People over the age of 60 are a common target for financial exploitation. Fraudsters may impersonate family members, government employees, tech support professionals and others to steal money and information from seniors. Elder fraud occurs when someone misuses or takes money belonging to a senior for their own personal benefit.
Millions of older Americans fall victim to many different types of financial fraud or confidence schemes each year. In fact, the FBI’s Internet Crime Complaint Center reports that victims over the age of 60 lost an average of more than $18,000 in 2021. Thousands of elderly victims lost more than $100,000 that year.
Fraudsters may impersonate family members, government employees, tech support professionals and others to steal money and information from seniors.”
How to spot elder fraud
If you care for an older loved one, watch for these warning signs of elder fraud:
- Large, frequent or unexplained withdrawals from accounts.
- ATM withdrawals that are out-of-character, such as by an older person who has never used a debit card before.
- Transfers between accounts that can't be explained.
- Withdrawals from a previously inactive account.
- Opening of new joint accounts.
- Sudden appearance of credit card balances, or new credit cards in the senior's name.
- New “best friends” who want to accompany the person to their credit union or bank.
- Closing CDs, share certificates or other savings accounts without regard to penalties.
- Unusual attempts to wire large sums of money.
- The appearance of a new Power of Attorney document that the elder does not understand.
Common elder fraud schemes
A number of popular scams rely on seniors as their targets.
- Romance scam: Fraudsters pose as interested romantic partners on social media or dating websites.
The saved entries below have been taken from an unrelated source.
(** ** The slots *)
(** A slot holds one transport. *)
Inductive slot := SlotHTTP (t : httpTransport) | SlotHTTP3 (n : normalizedHTTP3Config).
Definition buildProtocolTransport (bits : Z) (protocol : HTTPProtocol) (cfg : HTTPClientConfig) : slot + error :=
  match protocol with
  | HTTP1 =>
      match NewHTTPTransport (set_http_protocols [HTTP1] (cc_HTTP cfg)) with inl t => inl (SlotHTTP t) | inr e => inr e end
  | HTTP2 =>
      match NewHTTPTransport (set_http_protocols [HTTP2] (cc_HTTP cfg)) with
      | inl t => inl (SlotHTTP (prepareFacadeHTTP2Transport t))
      | inr e => inr e
      end
  | HTTP3 => match normalizeHTTP3Config bits (cc_HTTP3 cfg) with inl n => inl (SlotHTTP3 n) | inr e => inr e end
  | OtherProtocol n => inr (Errorf "protocol" ErrInvalidHTTPClientConfig)
  end.
(** The slots built, or the error with the slots that are closed again. *)
Fixpoint build_slots (bits : Z) (protocols : list HTTPProtocol) (cfg : HTTPClientConfig) (attempts : list (HTTPProtocol * slot))
    : list (HTTPProtocol * slot) + error * list (HTTPProtocol * slot) :=
  match protocols with
  | [] => inl attempts
  | p :: rest =>
      match buildProtocolTransport bits p cfg with
      | inr err => inr (err, attempts)
      | inl rt => build_slots bits rest cfg (attempts ++ [(p, rt)])
      end
  end.
Definition NewHTTPRoundTripper (bits : Z) (cfg : HTTPClientConfig)
    : HTTPClientTransport * list (HTTPProtocol * slot) + error * list (HTTPProtocol * slot) :=
  match validateHTTPClientConfig cfg with
  | inr e => inr (e, [])
  | inl protocols =>
      match build_slots bits protocols cfg [] with
      | inr r => inr r
      | inl slots => inl ({| ct_attempts := map fst slots; ct_fallback := cc_Fallback cfg; ct_closed := false |}, slots)
      end
  end.
(** A slot that speaks one protocol only. *)
Definition strict (p : HTTPProtocol) (s : slot) : Prop :=
  match p, s with
  | HTTP1, SlotHTTP t => ht_HTTP1 t = true /\ ht_HTTP2 t = false
  | HTTP2, SlotHTTP t =>
      ht_HTTP1 t = false /\ ht_HTTP2 t = true /\
      exists c verify, ht_TLSClientConfig t = Some c /\ tc_VerifyConnection c = Some verify /\
        forall state, verify state = None -> cs_NegotiatedProtocol state = "h2"
  | HTTP3, SlotHTTP3 n => tc_NextProtos (n3_tlsConfig n) = ["h3"]
  | _, _ => False
  end.
Lemma single_protocol p cfg t :
  h12 p = true -> NewHTTPTransport (set_http_protocols [p] cfg) = inl t ->
  ht_HTTP1 t = bool_decide (p = HTTP1) /\ ht_HTTP2 t = bool_decide (p = HTTP2) /\ ht_TLSClientConfig t <> None.
Proof.
  intros Hp. unfold NewHTTPTransport, normalizeHTTPConfig.
  destruct (validateNonNegativeDurations _); [done|]. destruct (_ || _); [done|].
  assert (normalizeProtocols (hc_Protocols (set_http_protocols [p] cfg)) = inl [p]) as -> by (by destruct p).
  cbn [hc_TLSConfig]. destruct (normalizeTLSConfig _); [|done]. destruct p; try done; intros [= <-]; by cbn.
Qed.
Lemma build_strict bits p cfg s : buildProtocolTransport bits p cfg = inl s -> strict p s.
Proof.
  destruct p; cbn [buildProtocolTransport]; [| | |done].
  - destruct (NewHTTPTransport _) as [t|] eqn:E; [|done]. intros [= <-].
    by destruct (single_protocol HTTP1 _ _ eq_refl E) as (? & ? & _).
  - destruct (NewHTTPTransport _) as [t|] eqn:E; [|done]. intros [= <-].
    destruct (single_protocol HTTP2 _ _ eq_refl E) as (H1 & H2 & Hc). destruct (ht_TLSClientConfig t) as [c|] eqn:Ec; [|done].
    unfold strict, prepareFacadeHTTP2Transport. rewrite Ec. cbn. split_and!; [done..|]. eexists _, _. split; [done|]. split; [done|].
    intros state. unfold verify_h2. destruct (match _ with Some f => f state | None => None end); [done|].
    by destruct (String.eqb_spec (cs_NegotiatedProtocol state) "h2").
  - unfold normalizeHTTP3Config. destruct (_ || _); [done|]. destruct (_ && _); [done|].
    destruct (Build _) as [[tc qc]|err] eqn:Eb; [|repeat case_match; done]. intros [= <-]. cbn.
    unfold Build in Eb. repeat case_match; simplify_eq; done.
Qed.
Lemma build_slots_spec bits ps cfg acc :
  match build_slots bits ps cfg acc with
  | inl slots => map fst slots = map fst acc ++ ps /\ (Forall (fun x => strict x.1 x.2) acc -> Forall (fun x => strict x.1 x.2) slots)
  | inr (e, closed) => exists n p, map fst closed = map fst acc ++ take n ps /\ ps !! n = Some p /\ buildProtocolTransport bits p cfg = inr e
  end.
Proof.
  revert acc. induction ps as [|p ps IH]; intros acc; cbn [build_slots]; [by rewrite app_nil_r|].
  destruct (buildProtocolTransport bits p cfg) as [s|err] eqn:E.
  - specialize (IH (acc ++ [(p, s)])). destruct (build_slots bits ps cfg (acc ++ [(p, s)])) as [slots|[e closed]].
    + destruct IH as [Hm Hs]. rewrite map_app, <- app_assoc in Hm. split; [done|]. intros Hacc. apply Hs, Forall_app. split; [done|].
      constructor; [by eapply build_strict|done].
    + destruct IH as (n & q & Hm & Hq & He). rewrite map_app, <- app_assoc in Hm. exists (S n), q. done.
  - exists 0%nat, p. cbn. by rewrite app_nil_r.
Qed.
(** The facade has one slot per configured protocol, in the configured order, and each
    slot speaks its protocol only; when a slot cannot be built the ones before it, and only
    those, are closed again. *)
Theorem NewHTTPRoundTripper_slots bits cfg :
  match NewHTTPRoundTripper bits cfg with
  | inl (t, slots) =>
      ct_attempts t = cc_Protocols cfg /\ ct_fallback t = cc_Fallback cfg /\ ct_closed t = false /\
      map fst slots = cc_Protocols cfg /\ Forall (fun x => strict x.1 x.2) slots
  | inr (e, closed) =>
      (validateHTTPClientConfig cfg = inr e /\ closed = []) \/
      (exists n p, map fst closed = take n (cc_Protocols cfg) /\ cc_Protocols cfg !! n = Some p /\ buildProtocolTransport bits p cfg = inr e)
  end.
Proof.
  unfold NewHTTPRoundTripper. pose proof (validateHTTPClientConfig_same cfg) as Hv.
  destruct (validateHTTPClientConfig cfg) as [ps|e]; [|by left]. rewrite (Hv ps eq_refl).
  pose proof (build_slots_spec bits (cc_Protocols cfg) cfg []) as Hb.
  destruct (build_slots bits (cc_Protocols cfg) cfg []) as [slots|[e closed]]; [|by right].
  destruct Hb as [Hm Hs]. cbn. rewrite Hm. split_and!; try done. by apply Hs.
Qed.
- Tech support scam: Fraudsters pose as customer support to “help” with non-existent tech issues, such as computer viruses or hacked accounts. The fraudsters' real intent is identity theft and financial crimes.
- Grandparent scam: Fraudsters pose as a relative, usually a child or grandchild, claiming to be in immediate financial need.
- Government impersonation scam: A fraudster claims to be a government employee and threatens to arrest or prosecute a victim unless they agree to pay money allegedly owed to the government.
- Sweepstakes scam: Fraudsters claim the victim has won a sweepstakes or lottery but must pay fees and taxes to claim the money.
- Investment scam: Criminals offer fraudulent financial opportunities that can result in the theft or misappropriation of funds.
- Charity scam: Fraudsters claim to work for a charitable organization to obtain donations.
- Family/caregiver abuse: Perpetrators are relatives or acquaintances of the elderly victims and take advantage of them, which may include inappropriately accessing their money.
- Online shopping scam: A victim never receives an item that was purchased online, or the item isn't as described. These products are often advertised on social media to seniors.
What to do if you or someone you know is a victim of elder fraud
If you or someone you know may be a victim of elder fraud:
- File a complaint with the FBI's Internet Crime Complaint Center: www.ic3.gov.
- In California, contact your local county Adult Protective Services office or call 833.401.0832.
- Contact your local law enforcement, such as your local police department's non-emergency line.